╭─ Listed records

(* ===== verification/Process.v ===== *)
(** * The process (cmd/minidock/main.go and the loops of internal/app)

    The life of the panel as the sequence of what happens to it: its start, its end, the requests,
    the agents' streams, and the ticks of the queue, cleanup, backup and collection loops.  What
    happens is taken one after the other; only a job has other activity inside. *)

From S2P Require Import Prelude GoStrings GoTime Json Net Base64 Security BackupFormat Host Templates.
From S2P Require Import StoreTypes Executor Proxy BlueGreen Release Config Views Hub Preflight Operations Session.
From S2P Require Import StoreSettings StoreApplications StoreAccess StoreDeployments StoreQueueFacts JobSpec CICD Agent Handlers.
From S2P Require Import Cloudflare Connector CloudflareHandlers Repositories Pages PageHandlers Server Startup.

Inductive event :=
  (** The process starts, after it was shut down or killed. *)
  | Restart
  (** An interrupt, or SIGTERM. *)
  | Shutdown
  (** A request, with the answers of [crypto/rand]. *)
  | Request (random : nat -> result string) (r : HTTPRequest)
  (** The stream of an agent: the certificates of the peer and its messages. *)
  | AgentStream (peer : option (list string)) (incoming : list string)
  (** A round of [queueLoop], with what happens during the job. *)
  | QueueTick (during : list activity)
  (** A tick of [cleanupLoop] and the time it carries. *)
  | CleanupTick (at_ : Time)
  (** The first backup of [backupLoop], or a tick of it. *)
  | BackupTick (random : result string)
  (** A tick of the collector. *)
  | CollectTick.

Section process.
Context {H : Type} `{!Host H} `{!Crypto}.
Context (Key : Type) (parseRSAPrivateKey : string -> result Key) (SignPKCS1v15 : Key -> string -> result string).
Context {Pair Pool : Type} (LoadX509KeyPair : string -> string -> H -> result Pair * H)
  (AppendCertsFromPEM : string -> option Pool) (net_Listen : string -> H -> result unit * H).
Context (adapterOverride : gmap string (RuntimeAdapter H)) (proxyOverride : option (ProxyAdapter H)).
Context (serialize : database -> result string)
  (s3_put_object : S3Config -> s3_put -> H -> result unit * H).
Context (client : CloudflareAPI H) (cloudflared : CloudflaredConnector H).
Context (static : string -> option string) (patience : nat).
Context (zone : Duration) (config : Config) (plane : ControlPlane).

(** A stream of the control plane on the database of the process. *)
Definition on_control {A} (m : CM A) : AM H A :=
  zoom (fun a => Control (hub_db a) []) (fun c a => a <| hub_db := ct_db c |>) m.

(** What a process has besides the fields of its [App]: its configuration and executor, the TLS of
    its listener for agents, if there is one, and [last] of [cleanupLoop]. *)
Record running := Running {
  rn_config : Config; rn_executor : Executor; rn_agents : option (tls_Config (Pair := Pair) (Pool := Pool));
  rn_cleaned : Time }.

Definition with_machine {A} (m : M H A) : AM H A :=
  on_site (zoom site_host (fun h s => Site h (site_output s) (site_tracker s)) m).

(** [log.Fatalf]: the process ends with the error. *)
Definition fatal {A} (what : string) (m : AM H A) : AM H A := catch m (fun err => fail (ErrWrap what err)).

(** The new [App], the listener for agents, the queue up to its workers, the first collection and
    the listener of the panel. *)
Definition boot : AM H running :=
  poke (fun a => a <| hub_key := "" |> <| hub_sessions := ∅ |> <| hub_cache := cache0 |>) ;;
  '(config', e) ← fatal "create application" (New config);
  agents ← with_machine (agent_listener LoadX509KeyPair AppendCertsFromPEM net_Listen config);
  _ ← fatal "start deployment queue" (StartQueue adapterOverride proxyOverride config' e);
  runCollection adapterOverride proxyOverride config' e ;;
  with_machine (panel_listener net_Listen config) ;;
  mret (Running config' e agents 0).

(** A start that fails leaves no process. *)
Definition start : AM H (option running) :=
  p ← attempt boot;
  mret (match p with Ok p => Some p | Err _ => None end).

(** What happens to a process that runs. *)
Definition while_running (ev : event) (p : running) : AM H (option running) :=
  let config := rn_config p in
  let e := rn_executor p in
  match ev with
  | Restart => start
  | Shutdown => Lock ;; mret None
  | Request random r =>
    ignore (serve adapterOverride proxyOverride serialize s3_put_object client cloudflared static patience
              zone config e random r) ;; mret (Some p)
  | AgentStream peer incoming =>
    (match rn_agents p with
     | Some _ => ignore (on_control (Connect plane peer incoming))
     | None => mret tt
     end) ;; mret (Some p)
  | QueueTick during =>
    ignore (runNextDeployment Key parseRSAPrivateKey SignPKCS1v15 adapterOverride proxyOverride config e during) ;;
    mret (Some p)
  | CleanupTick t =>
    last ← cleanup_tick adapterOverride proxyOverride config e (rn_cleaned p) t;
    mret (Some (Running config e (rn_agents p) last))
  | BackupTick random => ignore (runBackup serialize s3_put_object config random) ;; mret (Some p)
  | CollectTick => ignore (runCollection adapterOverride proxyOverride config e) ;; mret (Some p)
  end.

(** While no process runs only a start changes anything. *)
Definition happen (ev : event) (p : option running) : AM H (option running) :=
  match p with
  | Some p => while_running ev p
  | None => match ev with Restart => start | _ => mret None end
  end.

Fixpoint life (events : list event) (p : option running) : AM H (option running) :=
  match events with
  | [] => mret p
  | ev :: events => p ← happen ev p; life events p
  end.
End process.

╰─

• _Instructions to follow_
Among the entries above, the line containing "Context (adapterOverride : gmap", the line containing "CM A) : AM H", and all lines between them are to be restated word for word; nothing else belongs in the reply.

• _Final answer_
Context (adapterOverride : gmap string (RuntimeAdapter H)) (proxyOverride : option (ProxyAdapter H)).
Context (serialize : database -> result string)
  (s3_put_object : S3Config -> s3_put -> H -> result unit * H).
Context (client : CloudflareAPI H) (cloudflared : CloudflaredConnector H).
Context (static : string -> option string) (patience : nat).
Context (zone : Duration) (config : Config) (plane : ControlPlane).

(** A stream of the control plane on the database of the process. *)
Definition on_control {A} (m : CM A) : AM H A :=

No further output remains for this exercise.